Pottery Vessel- Ballynahow
by Donough MacGillycuddy (UCC student, MA in Museum Studies 2020-2021)
Ballynahow, Co. Cork
c.2500 BC – c. 1400 BC
Vertical height: 36cm, Maximum width: 43cm, thickness: 9cm
In 1938, during the ploughing of a field in Ballynahow, near Fermoy, Co. Cork, a cist grave was discovered. This type of grave is essentially a box made up of stone slabs and it is a burial type that becomes common during the Early Bronze Age, c.2500 BC ― c.1400 BC. The Ballinahow cist contained a central pile of cremated human remains and the fragmented remains of two pottery vessels. Both vessels, originally placed upright at opposite corners of the cist, survived in a broken state and only one sherd of the miniature vessel was present.
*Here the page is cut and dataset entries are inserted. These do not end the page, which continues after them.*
(** What the search cell leaves behind, from a world with no active run:
    the store gains the top-level run followed by the child runs; the
    top-level run is sealed after every child, FINISHED when the cell
    completes and FAILED when it raises; the registry is as it was. *)
Lemma run_search_summary (n : nat) (rs : RState) (w0 : World) :
  active_run_stack w0 = [] ->
  exists children top,
    runs (snd (run_search L G n rs w0)) = runs w0 ++ top :: children /\
    active_run_stack (snd (run_search L G n rs w0)) = [] /\
    registry (snd (run_search L G n rs w0)) = registry w0 /\
    parent_run_id top = None /\
    start_time top = clock w0 /\
    end_time top = Some (2 * List.length children + S (clock w0))%nat /\
    children_ok (Some (List.length (runs w0))) (S (clock w0)) children /\
    (List.length children <= n)%nat /\
    match fst (run_search L G n rs w0) with
    | Returns b =>
        run_status top = FINISHED /\
        List.length children = n /\
        Forall2 (recorded G) (trials b) children /\
        run_params top = best b /\
        run_metrics top = [("eval_rmse", loss (best_run b))] /\
        run_artifacts top = [("model", (model (best_run b), signature G))] /\
        argmin (trials b) = Returns (best b) /\
        fetch_best_run (map (@result Model) (trials b)) = Returns (best_run b)
    | Raises _ => run_status top = FAILED
    end.
Proof.
  intros Hstack.
  unfold run_search, fmin. cbn [List.length]. rewrite Nat.sub_0_r.
  unfold bind, set_experiment, modify, with_start_run, start_run.
  cbn. rewrite Hstack. unfold create_run. cbn. rewrite ?Hstack. cbn.
  set (top0 := mkRun None RUNNING (clock w0) None [] [] []).
  set (w1 := mkWorld _ _ _ _ _ _).
  unfold fmin, bind.
  destruct (FMinIter_run_objective (tpe_suggest L) space n rs [] w1)
    as (children & Hw & Hch & Hlen & Hres).
  pose (failed := set_terminated FAILED
                    (2 * List.length children + S (clock w0)) top0).
  destruct (FMinIter_run _ _ _ _ _ _ _ _) as [[ts'|e] w2];
    cbn in Hw, Hres; subst w2.
  2:{ exists children, failed.
      cbn. rewrite <- app_assoc. cbn. rewrite alter_run_app_last.
      repeat (split; trivial). }
  destruct Hres as (new & -> & Hrec & Hn). cbn in Hrec |- *.
  destruct new as [|t new].
  { exists children, failed.
    cbn. rewrite <- app_assoc. cbn. rewrite alter_run_app_last.
    repeat (split; trivial). }
  unfold lift. destruct (argmin (t :: new)) as [bst|e] eqn:Ebest.
  2:{ exists children, failed.
      cbn. rewrite <- app_assoc. cbn. rewrite alter_run_app_last.
      repeat (split; trivial). }
  cbn.
  destruct (fetch_best_run (result t :: map (@result Model) new))
    as [br|e] eqn:Ebr.
  2:{ exists children, failed.
      cbn. rewrite <- app_assoc. cbn. rewrite alter_run_app_last.
      repeat (split; trivial). }
  exists children.
  exists (set_terminated FINISHED (2 * List.length children + S (clock w0))
            (add_artifact "model" (model br, signature G)
               (add_metric "eval_rmse" (loss br) (add_params bst top0)))).
  cbn. unfold set_runs. cbn. rewrite <- app_assoc. cbn.
  rewrite !alter_run_app_last. cbn.
  repeat (split; trivial).
Qed.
The miniature vessel belongs to a rare type of prehistoric pottery, formerly known as ‘pygmy cups’. The sherds of the larger vessel have been re-assembled and identified as a decorated example of a vase. Vase-type pottery is the most common type of artefact found in cist graves and may be positioned in a number of ways. They can be placed upside down on top of a cremation, positioned beside it, or contain it. The exterior of the Ballynahow vase is richly decorated with vertical incised lines within horizontal grooves and broad hatched triangles, while its rim features a herringbone pattern. All of these are common decorative motifs of the vase tradition.
Early Bronze Age burials and their accompanying grave goods appear in many different variations and reflect changes in the social dynamics of the time. It appears the Early Bronze age people valued individual burial, which may reflect an influence of social hierarchy. The subject of this burial tradition and its complexity is still debated.